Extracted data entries
---
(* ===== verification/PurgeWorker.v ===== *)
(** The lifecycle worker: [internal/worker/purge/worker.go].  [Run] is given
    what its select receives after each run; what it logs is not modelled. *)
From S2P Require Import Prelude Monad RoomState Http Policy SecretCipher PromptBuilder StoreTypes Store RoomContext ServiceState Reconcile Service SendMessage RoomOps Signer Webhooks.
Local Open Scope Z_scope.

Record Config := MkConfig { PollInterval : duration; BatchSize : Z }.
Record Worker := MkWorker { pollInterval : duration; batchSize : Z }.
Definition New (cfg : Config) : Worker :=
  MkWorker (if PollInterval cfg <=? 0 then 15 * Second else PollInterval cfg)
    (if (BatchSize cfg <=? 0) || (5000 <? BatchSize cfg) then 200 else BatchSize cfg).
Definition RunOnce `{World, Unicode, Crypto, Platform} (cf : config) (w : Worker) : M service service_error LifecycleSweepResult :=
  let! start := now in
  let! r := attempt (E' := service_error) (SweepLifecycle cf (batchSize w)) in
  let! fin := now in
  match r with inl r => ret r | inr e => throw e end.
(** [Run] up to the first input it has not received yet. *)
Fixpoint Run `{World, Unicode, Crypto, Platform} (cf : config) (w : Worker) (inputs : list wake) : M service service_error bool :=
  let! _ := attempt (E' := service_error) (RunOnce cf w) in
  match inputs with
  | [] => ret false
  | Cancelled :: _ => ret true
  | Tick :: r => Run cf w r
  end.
---
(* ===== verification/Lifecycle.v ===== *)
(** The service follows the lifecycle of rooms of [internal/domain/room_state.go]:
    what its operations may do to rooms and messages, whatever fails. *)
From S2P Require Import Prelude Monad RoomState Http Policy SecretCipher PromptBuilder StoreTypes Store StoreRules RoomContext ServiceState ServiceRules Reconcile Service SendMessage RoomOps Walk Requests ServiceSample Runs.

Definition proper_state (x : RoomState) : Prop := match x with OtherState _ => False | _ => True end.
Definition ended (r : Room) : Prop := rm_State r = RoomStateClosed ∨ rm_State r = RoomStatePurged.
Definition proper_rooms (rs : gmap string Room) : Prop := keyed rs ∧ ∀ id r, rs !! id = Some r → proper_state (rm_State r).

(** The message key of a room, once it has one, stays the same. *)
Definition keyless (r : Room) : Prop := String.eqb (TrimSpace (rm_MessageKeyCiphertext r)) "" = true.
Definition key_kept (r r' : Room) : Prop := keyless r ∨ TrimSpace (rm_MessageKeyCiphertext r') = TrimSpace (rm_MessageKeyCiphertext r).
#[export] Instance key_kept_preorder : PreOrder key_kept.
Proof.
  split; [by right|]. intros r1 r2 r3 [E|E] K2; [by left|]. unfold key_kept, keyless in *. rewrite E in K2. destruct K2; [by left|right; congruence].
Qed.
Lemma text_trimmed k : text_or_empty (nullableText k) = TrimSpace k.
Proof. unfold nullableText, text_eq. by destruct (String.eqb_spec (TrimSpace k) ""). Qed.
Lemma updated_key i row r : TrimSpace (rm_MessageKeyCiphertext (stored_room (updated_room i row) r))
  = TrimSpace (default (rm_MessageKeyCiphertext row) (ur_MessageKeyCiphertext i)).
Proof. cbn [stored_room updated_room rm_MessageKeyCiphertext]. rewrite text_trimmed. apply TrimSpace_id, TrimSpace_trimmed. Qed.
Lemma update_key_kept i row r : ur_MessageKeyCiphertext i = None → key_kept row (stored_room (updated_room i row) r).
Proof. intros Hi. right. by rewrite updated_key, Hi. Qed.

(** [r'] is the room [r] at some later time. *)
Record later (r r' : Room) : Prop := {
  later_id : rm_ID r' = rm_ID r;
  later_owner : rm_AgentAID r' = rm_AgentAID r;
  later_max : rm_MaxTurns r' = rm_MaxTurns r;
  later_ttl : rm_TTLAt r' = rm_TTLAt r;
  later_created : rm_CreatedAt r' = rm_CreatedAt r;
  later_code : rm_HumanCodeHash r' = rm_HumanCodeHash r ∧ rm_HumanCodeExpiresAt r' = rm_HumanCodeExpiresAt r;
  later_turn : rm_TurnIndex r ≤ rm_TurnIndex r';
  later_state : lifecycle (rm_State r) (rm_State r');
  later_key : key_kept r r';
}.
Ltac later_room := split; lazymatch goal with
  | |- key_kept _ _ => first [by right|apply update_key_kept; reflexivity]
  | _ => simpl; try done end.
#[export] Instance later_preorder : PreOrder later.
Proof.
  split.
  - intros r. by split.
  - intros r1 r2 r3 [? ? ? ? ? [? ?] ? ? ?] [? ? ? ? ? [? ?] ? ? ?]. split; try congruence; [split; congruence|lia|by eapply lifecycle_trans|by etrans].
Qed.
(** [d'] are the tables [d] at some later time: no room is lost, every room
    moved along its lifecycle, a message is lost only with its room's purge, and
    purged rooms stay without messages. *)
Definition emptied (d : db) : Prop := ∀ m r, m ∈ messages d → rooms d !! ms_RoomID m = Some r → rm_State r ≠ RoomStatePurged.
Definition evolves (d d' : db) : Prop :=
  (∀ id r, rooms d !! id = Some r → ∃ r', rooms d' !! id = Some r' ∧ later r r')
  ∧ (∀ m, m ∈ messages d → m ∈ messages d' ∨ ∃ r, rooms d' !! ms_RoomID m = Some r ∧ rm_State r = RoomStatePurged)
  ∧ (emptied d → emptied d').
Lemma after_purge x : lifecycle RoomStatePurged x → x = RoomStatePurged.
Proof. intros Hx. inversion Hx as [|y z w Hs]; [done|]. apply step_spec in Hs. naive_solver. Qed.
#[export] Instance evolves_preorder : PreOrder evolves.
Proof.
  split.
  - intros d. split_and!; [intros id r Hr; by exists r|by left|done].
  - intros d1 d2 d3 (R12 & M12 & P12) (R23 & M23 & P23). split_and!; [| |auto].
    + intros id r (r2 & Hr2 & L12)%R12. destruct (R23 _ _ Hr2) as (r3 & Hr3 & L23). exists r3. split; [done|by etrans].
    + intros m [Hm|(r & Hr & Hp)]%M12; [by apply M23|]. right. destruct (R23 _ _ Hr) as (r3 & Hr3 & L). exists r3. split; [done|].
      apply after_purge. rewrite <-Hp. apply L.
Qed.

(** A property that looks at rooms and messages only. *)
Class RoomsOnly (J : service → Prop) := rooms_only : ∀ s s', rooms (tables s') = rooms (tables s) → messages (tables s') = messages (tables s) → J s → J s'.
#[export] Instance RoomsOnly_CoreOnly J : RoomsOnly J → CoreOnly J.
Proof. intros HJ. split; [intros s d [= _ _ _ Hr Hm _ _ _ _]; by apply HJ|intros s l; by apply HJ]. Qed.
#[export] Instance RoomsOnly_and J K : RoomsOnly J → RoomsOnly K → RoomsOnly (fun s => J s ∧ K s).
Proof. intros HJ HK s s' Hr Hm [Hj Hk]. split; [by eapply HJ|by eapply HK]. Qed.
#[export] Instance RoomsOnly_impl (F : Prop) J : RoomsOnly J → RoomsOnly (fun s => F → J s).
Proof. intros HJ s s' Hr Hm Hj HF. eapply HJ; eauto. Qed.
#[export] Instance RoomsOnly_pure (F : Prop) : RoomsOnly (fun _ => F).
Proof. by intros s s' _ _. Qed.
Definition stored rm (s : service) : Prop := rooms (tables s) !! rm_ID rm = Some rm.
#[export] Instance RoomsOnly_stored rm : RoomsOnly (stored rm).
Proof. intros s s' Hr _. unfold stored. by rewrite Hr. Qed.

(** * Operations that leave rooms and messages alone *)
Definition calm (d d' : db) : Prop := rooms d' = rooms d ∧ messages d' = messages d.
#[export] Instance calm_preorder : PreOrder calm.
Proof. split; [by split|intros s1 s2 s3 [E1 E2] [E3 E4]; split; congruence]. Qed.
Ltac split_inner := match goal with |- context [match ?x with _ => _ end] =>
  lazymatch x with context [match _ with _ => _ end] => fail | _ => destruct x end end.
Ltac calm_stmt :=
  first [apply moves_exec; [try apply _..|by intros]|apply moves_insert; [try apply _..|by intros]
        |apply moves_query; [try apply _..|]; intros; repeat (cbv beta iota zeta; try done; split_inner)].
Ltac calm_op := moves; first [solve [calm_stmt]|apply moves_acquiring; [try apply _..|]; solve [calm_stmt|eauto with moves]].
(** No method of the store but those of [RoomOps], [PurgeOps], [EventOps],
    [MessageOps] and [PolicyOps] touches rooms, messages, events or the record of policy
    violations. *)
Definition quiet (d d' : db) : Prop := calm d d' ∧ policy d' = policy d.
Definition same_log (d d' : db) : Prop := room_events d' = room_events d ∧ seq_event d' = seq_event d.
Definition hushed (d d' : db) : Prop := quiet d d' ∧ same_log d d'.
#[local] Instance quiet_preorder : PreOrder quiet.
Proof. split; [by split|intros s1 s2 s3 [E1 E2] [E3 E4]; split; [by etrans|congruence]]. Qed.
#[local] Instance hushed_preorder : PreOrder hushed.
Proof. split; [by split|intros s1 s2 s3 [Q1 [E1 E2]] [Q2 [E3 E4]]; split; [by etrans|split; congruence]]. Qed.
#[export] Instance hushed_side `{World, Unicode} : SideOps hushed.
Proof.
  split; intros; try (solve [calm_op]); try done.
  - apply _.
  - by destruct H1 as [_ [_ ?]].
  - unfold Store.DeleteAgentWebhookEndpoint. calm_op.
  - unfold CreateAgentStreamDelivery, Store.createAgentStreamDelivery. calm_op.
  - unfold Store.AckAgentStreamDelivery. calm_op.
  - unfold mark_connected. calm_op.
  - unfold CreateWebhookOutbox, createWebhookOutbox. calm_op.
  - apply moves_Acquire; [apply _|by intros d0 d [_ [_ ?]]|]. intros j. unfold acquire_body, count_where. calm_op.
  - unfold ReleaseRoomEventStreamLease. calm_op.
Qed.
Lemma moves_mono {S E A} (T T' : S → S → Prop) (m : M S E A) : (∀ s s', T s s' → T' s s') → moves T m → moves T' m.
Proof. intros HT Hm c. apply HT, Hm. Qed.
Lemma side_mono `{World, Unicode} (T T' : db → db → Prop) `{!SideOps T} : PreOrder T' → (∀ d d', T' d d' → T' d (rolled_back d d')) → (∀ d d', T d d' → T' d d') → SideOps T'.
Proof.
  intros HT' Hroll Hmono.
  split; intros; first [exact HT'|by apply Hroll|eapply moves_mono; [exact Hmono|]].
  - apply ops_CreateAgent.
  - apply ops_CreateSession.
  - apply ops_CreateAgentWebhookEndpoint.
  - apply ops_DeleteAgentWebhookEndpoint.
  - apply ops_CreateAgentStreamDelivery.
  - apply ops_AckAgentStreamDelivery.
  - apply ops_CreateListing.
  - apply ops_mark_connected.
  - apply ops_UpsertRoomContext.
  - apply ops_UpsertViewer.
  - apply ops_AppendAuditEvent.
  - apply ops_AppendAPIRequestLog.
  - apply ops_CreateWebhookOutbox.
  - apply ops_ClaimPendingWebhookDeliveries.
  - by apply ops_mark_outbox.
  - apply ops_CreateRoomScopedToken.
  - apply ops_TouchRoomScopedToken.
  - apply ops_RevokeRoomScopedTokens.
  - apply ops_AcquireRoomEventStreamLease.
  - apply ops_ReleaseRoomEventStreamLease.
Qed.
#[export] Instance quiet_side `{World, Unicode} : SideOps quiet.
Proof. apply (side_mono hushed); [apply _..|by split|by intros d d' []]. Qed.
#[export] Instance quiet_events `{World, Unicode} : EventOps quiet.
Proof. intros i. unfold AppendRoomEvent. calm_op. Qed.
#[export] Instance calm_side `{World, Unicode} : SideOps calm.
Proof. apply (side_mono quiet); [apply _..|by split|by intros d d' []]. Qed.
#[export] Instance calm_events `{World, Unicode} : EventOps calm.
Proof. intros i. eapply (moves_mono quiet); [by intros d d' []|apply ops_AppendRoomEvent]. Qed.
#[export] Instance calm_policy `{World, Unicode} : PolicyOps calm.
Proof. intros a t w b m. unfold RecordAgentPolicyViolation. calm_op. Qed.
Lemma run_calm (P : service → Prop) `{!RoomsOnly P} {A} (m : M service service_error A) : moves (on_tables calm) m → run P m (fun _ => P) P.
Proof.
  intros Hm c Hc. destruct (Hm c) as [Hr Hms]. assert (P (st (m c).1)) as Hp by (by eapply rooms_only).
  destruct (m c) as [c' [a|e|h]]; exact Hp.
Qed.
---
WHAT YOU HAVE TO DO -> All lines above from the one containing "(* ===== verification/PurgeWorker.v ===== *)" to the one containing "RoomOps Signer Webhooks." must be repeated exactly, both lines included, and no others.

OUTPUT OF THE TASK ->
(* ===== verification/PurgeWorker.v ===== *)
(** The lifecycle worker: [internal/worker/purge/worker.go].  [Run] is given
    what its select receives after each run; what it logs is not modelled. *)
From S2P Require Import Prelude Monad RoomState Http Policy SecretCipher PromptBuilder StoreTypes Store RoomContext ServiceState Reconcile Service SendMessage RoomOps Signer Webhooks.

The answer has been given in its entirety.